Try it
Print the records exactly. Miss nothing.

(Items from a dataset)
:::::

(** A refresh that succeeds: one POST to the authentication endpoint, and
    the client holds the new pair. *)
Lemma refresh_access_token_ok (st : state (net P)) (s : Z) (data : dict)
    (a' r' : json) (n' : net P) :
  truthy (refresh_token (self st)) = true ->
  requests_post P (network (outside st)) (refresh_request (self st))
  = (Reply s (Some (JObj data)), n') ->
  error_status s = false ->
  dict_find "access_token" data = Some a' ->
  dict_find "refresh_token" data = Some r' ->
  exists st',
    _refresh_access_token P st = (Ok tt, st')
    /\ self st' = mk_client a' r' (client_id (self st))
    /\ network (outside st') = n'
    /\ sent (outside st') = sent (outside st) ++ [refresh_request (self st)].
Proof.
  intros Ht Hp Hs Ha Hr.
  unfold _refresh_access_token.
  rewrite (bind_ok get_self _ st (self st) st eq_refl).
  rewrite Ht. cbn [negb].
  fold (refresh_request (self st)).
  unfold try_except.
  rewrite (bind_ok _ _ st _ _ (post_eq _ _ _ _ Hp)).
  assert (Hrs : forall x : state (net P),
             raise_for_status (mk_response s (Some (JObj data))) x = (Ok tt, x)).
  { intros x. unfold raise_for_status. simpl. fold (error_status s). now rewrite Hs. }
  rewrite (bind_ok _ _ _ _ _ (Hrs _)).
  rewrite (bind_ok _ _ _ (JObj data) _ eq_refl).
  erewrite bind_ok by (unfold lift; simpl; rewrite Ha; reflexivity).
  erewrite bind_ok by reflexivity.
  erewrite bind_ok by (unfold lift; simpl; rewrite Hr; reflexivity).
  erewrite bind_ok by reflexivity.
  match goal with
  | |- context [_save_refresh_token P ?x] =>
      destruct (save_refresh_token_frame x) as [st' [E [H1 [H2 H3]]]]
  end.
  rewrite E. exists st'. split; [reflexivity|].
  rewrite H1, H2, H3. simpl. auto.
Qed.

End Requests.

Definition listing_payload (offset : Z) : json :=
  JObj [("limit", JNum limit); ("offset", JNum offset);
        ("include_last_viewed_panel", JBool true)].

Definition no_refresh_token (script : list http_reply) : state (net Fixtures.scripted) :=
  mk_state (mk_client (JStr "stale") None_ (JStr DEFAULT_CLIENT_ID))
           (Fixtures.blank_world (N := net Fixtures.scripted) script None).

Definition new_pair : json :=
  JObj [("access_token", JStr "access-2"); ("refresh_token", JStr "refresh-2")].

Definition choices : json := JObj [("docs", JArr [])].

(** C1, as the specification words it, fails twice.  A client that holds no
    refresh token answers a 401 with an error after the first request: no
    refresh is sent and nothing is retried.  And a retry answered with the
    status 300 and a JSON body is a success, although 300 is not a 2xx
    status. *)
Lemma unauthorized_without_refresh_or_failure :
  (fst (_make_request Fixtures.scripted "/v2/get-documents" (listing_payload 0) true
          (no_refresh_token [Reply 401 None]))
   = Raise (Exception NoRefreshTokenAvailable)
   /\ sent (outside (snd (_make_request Fixtures.scripted "/v2/get-documents"
                            (listing_payload 0) true
                            (no_refresh_token [Reply 401 None]))))
      = [api_request "/v2/get-documents" (JStr "stale") (listing_payload 0)])
  /\ fst (_make_request Fixtures.scripted "/v2/get-documents" (listing_payload 0) true
            (logged_in Fixtures.scripted
               [Reply 401 None; Reply 200 (Some new_pair); Reply 300 (Some choices)]))
     = Ok choices.
Proof. repeat split. Qed.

:::::

Result below
(** A refresh that succeeds: one POST to the authentication endpoint, and
    the client holds the new pair. *)
Lemma refresh_access_token_ok (st : state (net P)) (s : Z) (data : dict)
    (a' r' : json) (n' : net P) :
  truthy (refresh_token (self st)) = true ->
  requests_post P (network (outside st)) (refresh_request (self st))
  = (Reply s (Some (JObj data)), n') ->
  error_status s = false ->
  dict_find "access_token" data = Some a' ->
  dict_find "refresh_token" data = Some r' ->
  exists st',
    _refresh_access_token P st = (Ok tt, st')
    /\ self st' = mk_client a' r' (client_id (self st))
    /\ network (outside st') = n'
    /\ sent (outside st') = sent (outside st) ++ [refresh_request (self st)].
Proof.
  intros Ht Hp Hs Ha Hr.
  unfold _refresh_access_token.
  rewrite (bind_ok get_self _ st (self st) st eq_refl).
  rewrite Ht. cbn [negb].
  fold (refresh_request (self st)).
  unfold try_except.
  rewrite (bind_ok _ _ st _ _ (post_eq _ _ _ _ Hp)).
  assert (Hrs : forall x : state (net P),
             raise_for_status (mk_response s (Some (JObj data))) x = (Ok tt, x)).
  { intros x. unfold raise_for_status. simpl. fold (error_status s). now rewrite Hs. }
  rewrite (bind_ok _ _ _ _ _ (Hrs _)).
  rewrite (bind_ok _ _ _ (JObj data) _ eq_refl).
  erewrite bind_ok by (unfold lift; simpl; rewrite Ha; reflexivity).
  erewrite bind_ok by reflexivity.
  erewrite bind_ok by (unfold lift; simpl; rewrite Hr; reflexivity).
  erewrite bind_ok by reflexivity.
  match goal with
  | |- context [_save_refresh_token P ?x] =>
      destruct (save_refresh_token_frame x) as [st' [E [H1 [H2 H3]]]]
  end.
  rewrite E. exists st'. split; [reflexivity|].
  rewrite H1, H2, H3. simpl. auto.
Qed.

End Requests.

Definition listing_payload (offset : Z) : json :=
  JObj [("limit", JNum limit); ("offset", JNum offset);
        ("include_last_viewed_panel", JBool true)].

Definition no_refresh_token (script : list http_reply) : state (net Fixtures.scripted) :=
  mk_state (mk_client (JStr "stale") None_ (JStr DEFAULT_CLIENT_ID))
           (Fixtures.blank_world (N := net Fixtures.scripted) script None).

Definition new_pair : json :=
  JObj [("access_token", JStr "access-2"); ("refresh_token", JStr "refresh-2")].

Definition choices : json := JObj [("docs", JArr [])].

(** C1, as the specification words it, fails twice.  A client that holds no
    refresh token answers a 401 with an error after the first request: no
    refresh is sent and nothing is retried.  And a retry answered with the
    status 300 and a JSON body is a success, although 300 is not a 2xx
    status. *)
Lemma unauthorized_without_refresh_or_failure :
  (fst (_make_request Fixtures.scripted "/v2/get-documents" (listing_payload 0) true
          (no_refresh_token [Reply 401 None]))
   = Raise (Exception NoRefreshTokenAvailable)
   /\ sent (outside (snd (_make_request Fixtures.scripted "/v2/get-documents"
                            (listing_payload 0) true
                            (no_refresh_token [Reply 401 None]))))
      = [api_request "/v2/get-documents" (JStr "stale") (listing_payload 0)])
  /\ fst (_make_request Fixtures.scripted "/v2/get-documents" (listing_payload 0) true
            (logged_in Fixtures.scripted
               [Reply 401 None; Reply 200 (Some new_pair); Reply 300 (Some choices)]))
     = Ok choices.
Proof. repeat split. Qed.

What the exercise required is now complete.